**Work instructions**
All entries must be returned precisely as they appear.
■ ■ ■ ■ ■
(** No quarter has two summaries, the quarters summarised are those of
    the rows, and there are summaries exactly when there are rows. *)
Theorem summaries_one_per_quarter data :
  NoDup (Summary.quarter <$> summaries data) /\
  (forall q, q ∈ Summary.quarter <$> summaries data <-> q ∈ Item.quarter <$> data) /\
  (summaries data = [] <-> data = []).
Proof.
  assert (Hq : Summary.quarter <$> summaries data
               = first_occurrences (Item.quarter <$> data)).
  { rewrite summaries_meet_spec. unfold summaries_spec.
    rewrite <- list_fmap_compose. apply list_fmap_id. }
  rewrite Hq. split; [apply first_occurrences_NoDup|].
  split; [intros q; apply first_occurrences_elem|].
  split.
  - intros Hnil. rewrite Hnil in Hq. destruct data as [|item data]; [reflexivity|].
    discriminate Hq.
  - intros ->. reflexivity.
Qed.
End SummaryProperties.

(** ** Further properties of [clearCache] *)

Section ClearCacheProperties.
Context {any err : Type}.
Implicit Types (w : World any) (p key : string).

Lemma world_eq w w' : cache w = cache w' -> now w = now w' -> w = w'.
Proof. destruct w, w'. simpl. intros -> ->. reflexivity. Qed.

Lemma includes_empty key : includes key "" = true.
Proof. destruct key; reflexivity. Qed.

Lemma substring_of_trans p p' key :
  substring_of p p' -> substring_of p' key -> substring_of p key.
Proof.
  intros (a & b & ->) (a' & b' & ->).
  exists (a' +:+ a), (b +:+ b'). rewrite !append_assoc. reflexivity.
Qed.

(** What is left under a key once [clearCache] has run with a pattern. *)
Lemma clearCache_lookup p w key :
  cache (world_of (clearCache (err:=err) (Some p) w)) !! key =
  if includes key p then None else cache w !! key.
Proof.
  destruct p as [|c p].
  - rewrite includes_empty. apply lookup_empty.
  - unfold clearCache, try_catch, bind, cache_keys, gets. simpl.
    rewrite forEach_delete_run. simpl. rewrite lookup_fold_delete.
    destruct (includes key (String c p)) eqn:Hinc.
    + destruct (cache w !! key) as [e|] eqn:He; [|destruct (decide _); reflexivity].
      rewrite decide_True; [reflexivity|].
      apply list_elem_of_filter. split; [rewrite Hinc; exact I|].
      apply list_elem_of_fmap. exists (key, e). split; [reflexivity|].
      apply elem_of_map_to_list, He.
    + rewrite decide_False; [reflexivity|].
      rewrite list_elem_of_filter, Hinc. intros [[] _].
Qed.

Lemma clearCache_now (pattern : option string) w :
  now (world_of (clearCache (err:=err) pattern w)) = now w.
Proof.
  destruct pattern as [[|c p]|]; try reflexivity.
  unfold clearCache, try_catch, bind, cache_keys, gets. simpl.
  rewrite forEach_delete_run. reflexivity.
Qed.

(** Clearing with a pattern makes clearing with any pattern that
    contains it a no-op, before or after: once [clearCache(p)] has run,
    [clearCache(p')] changes nothing, and running [clearCache(p')] first
    does not change what [clearCache(p)] leaves.  With [p' = p]: clearing
    twice is clearing once. *)
Theorem clearCache_absorbs_wider_patterns p p' w :
  substring_of p p' ->
  let clear pattern w := world_of (clearCache (err:=err) (Some pattern) w) in
  clear p' (clear p w) = clear p w /\ clear p (clear p' w) = clear p w.
Proof.
  intros Hsub. cbv zeta.
  assert (Himp : forall key, includes key p' = true -> includes key p = true).
  { intros key H. apply includes_spec.
    apply (substring_of_trans p p' key Hsub), includes_spec, H. }
  split; (apply world_eq; [|rewrite !clearCache_now; reflexivity]);
    apply map_eq; intros key; rewrite !clearCache_lookup;
    specialize (Himp key);
    destruct (includes key p'), (includes key p); try reflexivity;
    discriminate (Himp eq_refl).
Qed.
End ClearCacheProperties.

(** [clearCache("Q1")], then [clearCache("portfolio_Q1")]. *)
Lemma clearCache_absorbs_wider_patterns_witness :
  substring_of "Q1" "portfolio_Q1" /\
  world_of (clearCache (err:=string) (Some "portfolio_Q1")
              (world_of (clearCache (err:=string) (Some "Q1") sample_cache)))
  = world_of (clearCache (err:=string) (Some "Q1") sample_cache).
Proof.
  assert (Hsub : substring_of "Q1" "portfolio_Q1").
  { apply includes_spec. reflexivity. }
  split; [exact Hsub|].
  exact (proj1 (clearCache_absorbs_wider_patterns (err:=string) "Q1" "portfolio_Q1"
                  sample_cache Hsub)).
Defined.

Section Invalidation.
Context {err : Type}.
Variable supabase :
  forall R, Supabase.query R -> M (World value) (event err) err (Supabase.response err R).
Implicit Types (w : World value) (userId : option string) (quarter : string).

End Invalidation.


(** ** Fallback values and the life of an entry *)

Section EntryLife.
Context {any err : Type}.
Implicit Types (w : World any) (fetchFn : M (World any) (event err) err any).
Implicit Types (cacheKey : string).

(** A fallback value is handed back but never stored: when the producer
    fails with nothing cached, the call returns the fallback and leaves
    the key without an entry, so the next call for the key, whenever it
    is made, invokes its producer. *)
Theorem fallback_is_not_cached cacheKey fetchFn (forceFresh : bool) w e (fb : any) :
  ~ hit_path cacheKey forceFresh w ->
  outcome_of (fetchFn w) = Throw e ->
  cache (world_of (fetchFn w)) !! cacheKey = None ->
  let r := getCachedOrFetch cacheKey fetchFn forceFresh (Some fb) w in
  outcome_of r = Return fb /\
  cache (world_of r) !! cacheKey = None /\
  forall t fetchFn' (forceFresh' : bool) (fallbackData' : option any),
    exists tr,
      trace_of (getCachedOrFetch cacheKey fetchFn' forceFresh' fallbackData'
                  (at_time t (world_of r)))
      = Invoked cacheKey :: tr.
Proof.
  intros Hmiss He Hnone. cbv zeta.
  rewrite (getCachedOrFetch_miss _ _ _ _ _ Hmiss). cbv zeta. rewrite He. simpl.
  rewrite Hnone. split; [reflexivity|]. split; [reflexivity|].
  intros t fetchFn' forceFresh' fallbackData'.
  assert (Hmiss' : ~ hit_path cacheKey forceFresh' (at_time t (world_of (fetchFn w)))).
  { unfold hit_path. simpl. rewrite Hnone. intros [_ []]. }
  rewrite (getCachedOrFetch_miss _ _ _ _ _ Hmiss'). cbv zeta.
  destruct (fetchFn' _) as [[d|e'] w2 tr]; simpl; eexists; reflexivity.
Qed.

End EntryLife.

(** The store is offline and nothing is cached: the fallback 3 is
    returned and the key stays empty. *)
Lemma fallback_is_not_cached_witness :
  ~ hit_path "k" false sample_empty /\
  outcome_of (getCachedOrFetch "k" sample_fail false (Some 3) sample_empty) = Return 3 /\
  cache (world_of (getCachedOrFetch "k" sample_fail false (Some 3) sample_empty)) !! "k"
  = None.
Proof.
  assert (Hmiss : ~ hit_path "k" false sample_empty).
  { intros [_ H]. vm_compute in H. exact H. }
  split; [exact Hmiss|].
  destruct (fallback_is_not_cached "k" sample_fail false sample_empty "offline" 3
              Hmiss eq_refl eq_refl) as (Hret & Hnone & _).
  split; [exact Hret|exact Hnone].
Defined.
■ ■ ■ ■ ■
**Task response**
(** No quarter has two summaries, the quarters summarised are those of
    the rows, and there are summaries exactly when there are rows. *)
Theorem summaries_one_per_quarter data :
  NoDup (Summary.quarter <$> summaries data) /\
  (forall q, q ∈ Summary.quarter <$> summaries data <-> q ∈ Item.quarter <$> data) /\
  (summaries data = [] <-> data = []).
Proof.
  assert (Hq : Summary.quarter <$> summaries data
               = first_occurrences (Item.quarter <$> data)).
  { rewrite summaries_meet_spec. unfold summaries_spec.
    rewrite <- list_fmap_compose. apply list_fmap_id. }
  rewrite Hq. split; [apply first_occurrences_NoDup|].
  split; [intros q; apply first_occurrences_elem|].
  split.
  - intros Hnil. rewrite Hnil in Hq. destruct data as [|item data]; [reflexivity|].
    discriminate Hq.
  - intros ->. reflexivity.
Qed.
End SummaryProperties.

(** ** Further properties of [clearCache] *)

Section ClearCacheProperties.
Context {any err : Type}.
Implicit Types (w : World any) (p key : string).

Lemma world_eq w w' : cache w = cache w' -> now w = now w' -> w = w'.
Proof. destruct w, w'. simpl. intros -> ->. reflexivity. Qed.

Lemma includes_empty key : includes key "" = true.
Proof. destruct key; reflexivity. Qed.

Lemma substring_of_trans p p' key :
  substring_of p p' -> substring_of p' key -> substring_of p key.
Proof.
  intros (a & b & ->) (a' & b' & ->).
  exists (a' +:+ a), (b +:+ b'). rewrite !append_assoc. reflexivity.
Qed.

(** What is left under a key once [clearCache] has run with a pattern. *)
Lemma clearCache_lookup p w key :
  cache (world_of (clearCache (err:=err) (Some p) w)) !! key =
  if includes key p then None else cache w !! key.
Proof.
  destruct p as [|c p].
  - rewrite includes_empty. apply lookup_empty.
  - unfold clearCache, try_catch, bind, cache_keys, gets. simpl.
    rewrite forEach_delete_run. simpl. rewrite lookup_fold_delete.
    destruct (includes key (String c p)) eqn:Hinc.
    + destruct (cache w !! key) as [e|] eqn:He; [|destruct (decide _); reflexivity].
      rewrite decide_True; [reflexivity|].
      apply list_elem_of_filter. split; [rewrite Hinc; exact I|].
      apply list_elem_of_fmap. exists (key, e). split; [reflexivity|].
      apply elem_of_map_to_list, He.
    + rewrite decide_False; [reflexivity|].
      rewrite list_elem_of_filter, Hinc. intros [[] _].
Qed.

Lemma clearCache_now (pattern : option string) w :
  now (world_of (clearCache (err:=err) pattern w)) = now w.
Proof.
  destruct pattern as [[|c p]|]; try reflexivity.
  unfold clearCache, try_catch, bind, cache_keys, gets. simpl.
  rewrite forEach_delete_run. reflexivity.
Qed.

(** Clearing with a pattern makes clearing with any pattern that
    contains it a no-op, before or after: once [clearCache(p)] has run,
    [clearCache(p')] changes nothing, and running [clearCache(p')] first
    does not change what [clearCache(p)] leaves.  With [p' = p]: clearing
    twice is clearing once. *)
Theorem clearCache_absorbs_wider_patterns p p' w :
  substring_of p p' ->
  let clear pattern w := world_of (clearCache (err:=err) (Some pattern) w) in
  clear p' (clear p w) = clear p w /\ clear p (clear p' w) = clear p w.
Proof.
  intros Hsub. cbv zeta.
  assert (Himp : forall key, includes key p' = true -> includes key p = true).
  { intros key H. apply includes_spec.
    apply (substring_of_trans p p' key Hsub), includes_spec, H. }
  split; (apply world_eq; [|rewrite !clearCache_now; reflexivity]);
    apply map_eq; intros key; rewrite !clearCache_lookup;
    specialize (Himp key);
    destruct (includes key p'), (includes key p); try reflexivity;
    discriminate (Himp eq_refl).
Qed.
End ClearCacheProperties.

(** [clearCache("Q1")], then [clearCache("portfolio_Q1")]. *)
Lemma clearCache_absorbs_wider_patterns_witness :
  substring_of "Q1" "portfolio_Q1" /\
  world_of (clearCache (err:=string) (Some "portfolio_Q1")
              (world_of (clearCache (err:=string) (Some "Q1") sample_cache)))
  = world_of (clearCache (err:=string) (Some "Q1") sample_cache).
Proof.
  assert (Hsub : substring_of "Q1" "portfolio_Q1").
  { apply includes_spec. reflexivity. }
  split; [exact Hsub|].
  exact (proj1 (clearCache_absorbs_wider_patterns (err:=string) "Q1" "portfolio_Q1"
                  sample_cache Hsub)).
Defined.

Section Invalidation.
Context {err : Type}.
Variable supabase :
  forall R, Supabase.query R -> M (World value) (event err) err (Supabase.response err R).
Implicit Types (w : World value) (userId : option string) (quarter : string).

End Invalidation.


(** ** Fallback values and the life of an entry *)

Section EntryLife.
Context {any err : Type}.
Implicit Types (w : World any) (fetchFn : M (World any) (event err) err any).
Implicit Types (cacheKey : string).

(** A fallback value is handed back but never stored: when the producer
    fails with nothing cached, the call returns the fallback and leaves
    the key without an entry, so the next call for the key, whenever it
    is made, invokes its producer. *)
Theorem fallback_is_not_cached cacheKey fetchFn (forceFresh : bool) w e (fb : any) :
  ~ hit_path cacheKey forceFresh w ->
  outcome_of (fetchFn w) = Throw e ->
  cache (world_of (fetchFn w)) !! cacheKey = None ->
  let r := getCachedOrFetch cacheKey fetchFn forceFresh (Some fb) w in
  outcome_of r = Return fb /\
  cache (world_of r) !! cacheKey = None /\
  forall t fetchFn' (forceFresh' : bool) (fallbackData' : option any),
    exists tr,
      trace_of (getCachedOrFetch cacheKey fetchFn' forceFresh' fallbackData'
                  (at_time t (world_of r)))
      = Invoked cacheKey :: tr.
Proof.
  intros Hmiss He Hnone. cbv zeta.
  rewrite (getCachedOrFetch_miss _ _ _ _ _ Hmiss). cbv zeta. rewrite He. simpl.
  rewrite Hnone. split; [reflexivity|]. split; [reflexivity|].
  intros t fetchFn' forceFresh' fallbackData'.
  assert (Hmiss' : ~ hit_path cacheKey forceFresh' (at_time t (world_of (fetchFn w)))).
  { unfold hit_path. simpl. rewrite Hnone. intros [_ []]. }
  rewrite (getCachedOrFetch_miss _ _ _ _ _ Hmiss'). cbv zeta.
  destruct (fetchFn' _) as [[d|e'] w2 tr]; simpl; eexists; reflexivity.
Qed.

End EntryLife.

(** The store is offline and nothing is cached: the fallback 3 is
    returned and the key stays empty. *)
Lemma fallback_is_not_cached_witness :
  ~ hit_path "k" false sample_empty /\
  outcome_of (getCachedOrFetch "k" sample_fail false (Some 3) sample_empty) = Return 3 /\
  cache (world_of (getCachedOrFetch "k" sample_fail false (Some 3) sample_empty)) !! "k"
  = None.
Proof.
  assert (Hmiss : ~ hit_path "k" false sample_empty).
  { intros [_ H]. vm_compute in H. exact H. }
  split; [exact Hmiss|].
  destruct (fallback_is_not_cached "k" sample_fail false sample_empty "offline" 3
              Hmiss eq_refl eq_refl) as (Hret & Hnone & _).
  split; [exact Hret|exact Hnone].
Defined.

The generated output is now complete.